The latter was never used by America's intelligence community to bolster its case for spying on American citizens nor was it the foundation for a year's worth of media coverage.

Then again, you get what you pay for. We now know Hillary Clinton and the Democratic National Committee paid as much as $9 million for the discredited dossier on Trump.

According to the Washington Post, a lawyer named Marc Elias, who represented both the 2016 Clinton campaign and the Democratic National Committee, had hired Fusion GPS, a DC firm working on behalf of the Russian government to soften sanctions at the time, to provide opposition research for them. The firm then hired a former British spy named Christopher Steele who reportedly purchased salacious rumors about Trump from the Russians.

Now, you might expect that the scandalous revelation of a political campaign using opposition research that was partially obtained from a hostile foreign power during a national election would ignite shrieks of "collusion" from all patriotic citizens. After all, only last summer, when it was reported that Donald Trump Jr. met with a Kremlin-linked Russian lawyer who claimed to be in possession of damaging information about Clinton, there was widespread condemnation.

Finally, we were told, a smoking gun tied the Trump campaign to Vladimir Putin. Former Democratic vice presidential candidate Tim Kaine went as far as to suggest that the independent counsel begin investigating treason.

Treason!
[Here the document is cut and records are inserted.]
Lemma keeps_settled_trans ds1 ds2 ds3 :
  keeps_settled ds1 ds2 → keeps_settled ds2 ds3 → keeps_settled ds1 ds3.
Proof. intros H12 H23 p r Hp. eauto. Qed.

Lemma keeps_settled_app ds more : keeps_settled ds (ds ++ more).
Proof. intros p r Hp. by apply lookup_app_l_Some. Qed.

Lemma keeps_settled_insert ds p r :
  ds !! p = Some Pending → keeps_settled ds (<[p := Settled r]> ds).
Proof.
  intros Hp q r' Hq. destruct (decide (p = q)) as [->|Hne].
  - congruence.
  - by rewrite list_lookup_insert_ne.
Qed.

Ltac keeps_settled_tac :=
  repeat first
    [ apply keeps_settled_refl
    | match goal with
      | |- keeps_settled ?ds (?ds' ++ _) =>
          apply (keeps_settled_trans ds ds'); [|apply keeps_settled_app]
      | |- keeps_settled ?ds match ?ds' !! ?p with _ => _ end =>
          apply (keeps_settled_trans ds ds');
          [|let H := fresh "H" in
            destruct (ds' !! p) as [[|?]|] eqn:H;
            [by apply keeps_settled_insert | apply keeps_settled_refl
            | apply keeps_settled_refl]]
      end ].

Lemma step_keeps_settled s l s' :
  step s l = Some s' → keeps_settled (deferreds s) (deferreds s').
Proof.
  intros Hstep. by_rule Hstep; open_state s.
  - destruct o as [text [o|] | d text | | | ms | m ar | m d rest | d | js].
    all: destruct sess, ph, q as [|[[m1 a1 d1 [[]|]] p1] q];
      try destruct (truthy o); try destruct js as [? ? ? [[]|]];
      ctx_eval; keeps_settled_tac.
  - apply keeps_settled_refl.
  - ctx_eval. apply keeps_settled_refl.
  - destruct j as [[m1 a1 d1 [[]|]] p1], sess; ctx_eval; keeps_settled_tac.
  - destruct j as [js p], sess, q as [|[[m1 a1 d1 [[]|]] p1] q];
      ctx_eval; keeps_settled_tac.
  - destruct r'; ctx_eval; keeps_settled_tac.
  - destruct sess; ctx_eval; keeps_settled_tac.
  - destruct r'; ctx_eval; keeps_settled_tac.
Qed.

Lemma run_keeps_settled ls : ∀ s s',
  run s ls = Some s' → keeps_settled (deferreds s) (deferreds s').
Proof.
  induction ls as [|l ls IH]; intros s s'; simpl.
  - intros [= <-]. apply keeps_settled_refl.
  - destruct (step s l) as [s1|] eqn:Hstep; [|done]. simpl. intros Hrun.
    eapply keeps_settled_trans; [by eapply step_keeps_settled | by apply IH].
Qed.


(** ** What a step leaves alone *)

Lemma step_session s l s' : step s l = Some s' → session s' = session s.
Proof.
  intros Hstep. by_rule Hstep; open_state s.
  - destruct o as [text [o|] | d text | | | ms | m ar | m d rest | d | js].
    all: destruct sess, ph, q as [|[[m1 a1 d1 [[]|]] p1] q];
      try destruct (truthy o); try destruct js as [? ? ? [[]|]];
      by ctx_eval.
  - done.
  - done.
  - by destruct j as [[m1 a1 d1 [[]|]] p1], sess.
  - by destruct j as [js p], sess, q as [|[[m1 a1 d1 [[]|]] p1] q].
  - by destruct r'.
  - by destruct sess.
  - by destruct r'.
Qed.

Lemma run_session ls : ∀ s s', run s ls = Some s' → session s' = session s.
Proof.
  induction ls as [|l ls IH]; intros s s'; simpl.
  - by intros [= <-].
  - destruct (step s l) as [s1|] eqn:Hstep; [|done]. simpl. intros Hrun.
    rewrite (IH _ _ Hrun). by eapply step_session.
Qed.

(** The default delay changes by [setMessageDelay] only. *)
Lemma step_messageDelay s l s' :
  step s l = Some s' → (∀ d, l ≠ Do (SetMessageDelay d)) →
  messageDelay s' = messageDelay s.
Proof.
  intros Hstep Hl. by_rule Hstep; open_state s.
  - destruct o as [text [o|] | d text | | | ms | m ar | m d rest | d | js].
    all: try (by destruct (Hl d)).
    all: destruct sess, ph, q as [|[[m1 a1 d1 [[]|]] p1] q];
      try destruct (truthy o); try destruct js as [? ? ? [[]|]];
      by ctx_eval.
  - done.
  - done.
  - by destruct j as [[m1 a1 d1 [[]|]] p1], sess.
  - by destruct j as [js p], sess, q as [|[[m1 a1 d1 [[]|]] p1] q].
  - by destruct r'.
  - by destruct sess.
  - by destruct r'.
Qed.

Lemma run_messageDelay ls : ∀ s s',
  run s ls = Some s' → (∀ d, Do (SetMessageDelay d) ∉ ls) →
  messageDelay s' = messageDelay s.
Proof.
  induction ls as [|l ls IH]; intros s s'; simpl.
  - by intros [= <-].
  - destruct (step s l) as [s1|] eqn:Hstep; [|done]. simpl. intros Hrun Hls.
    rewrite (IH _ _ Hrun).
    + eapply step_messageDelay; [done|]. intros d ->. apply (Hls d). left.
    + intros d Hd. apply (Hls d). by right.
Qed.

(** ** Telling the warnings apart *)

Lemma string_length_app (s1 s2 : string) :
  String.length (s1 +:+ s2) = String.length s1 + String.length s2.
Proof. induction s1 as [|c s1 IH]; simpl; [done | by rewrite IH]. Qed.

Lemma ends_with_unfold (suffix s : string) :
  ends_with suffix s =
  if String.eqb s suffix then true
  else match s with
       | EmptyString => false
       | String _ s' => ends_with suffix s'
       end.
Proof. by destruct s. Qed.

Lemma ends_with_app (suffix s : string) : ends_with suffix (s +:+ suffix) = true.
Proof.
  induction s as [|c s IH]; rewrite ends_with_unfold.
  - change (EmptyString +:+ suffix) with suffix. by rewrite String.eqb_refl.
  - change (String c s +:+ suffix) with (String c (s +:+ suffix)).
    cbv beta iota. rewrite IH. by destruct (String.eqb _ _).
Qed.

Lemma ends_with_tail (suffix tail s : string) :
  (String.length suffix ≤ String.length tail)%nat →
  ends_with suffix (s +:+ tail) = ends_with suffix tail.
Proof.
  intros Hlen. induction s as [|c s IH]; [done|].
  rewrite ends_with_unfold.
  change (String c s +:+ tail) with (String c (s +:+ tail)).
  cbv beta iota. rewrite IH.
  destruct (String.eqb (String c (s +:+ tail)) suffix) eqn:Heq; [|done].
  apply String.eqb_eq in Heq. apply (f_equal String.length) in Heq.
  simpl in Heq. rewrite string_length_app in Heq. lia.
Qed.

Lemma deprecated_is_deprecation name : is_deprecation (deprecated name) = true.
Proof. apply ends_with_app. Qed.

Lemma no_session_is_not_deprecation name :
  is_deprecation (no_session name) = false.
Proof.
  unfold is_deprecation, no_session. rewrite ends_with_tail.
  - by vm_compute.
  - simpl. lia.
Qed.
Trump Jr. didn't even pay for or accept research.

The Clinton crew, on the other hand, did. They didn't openly push the contents of the dossier — probably because they knew it was mostly fiction. Instead, Fusion GPS leaked it to their friends in the media.

The dossier ended up in the possession of most major news outlets. Many journalists relied on Fusion GPS to propel coverage. BuzzFeed even posted the entire thing for Americans to read, even though it was more than likely that its most scandalous parts were hatched by a foreign government.

The memo dominated newsrooms that were convinced Trump was a Manchurian candidate. No fake-news story came close to having this kind of impact.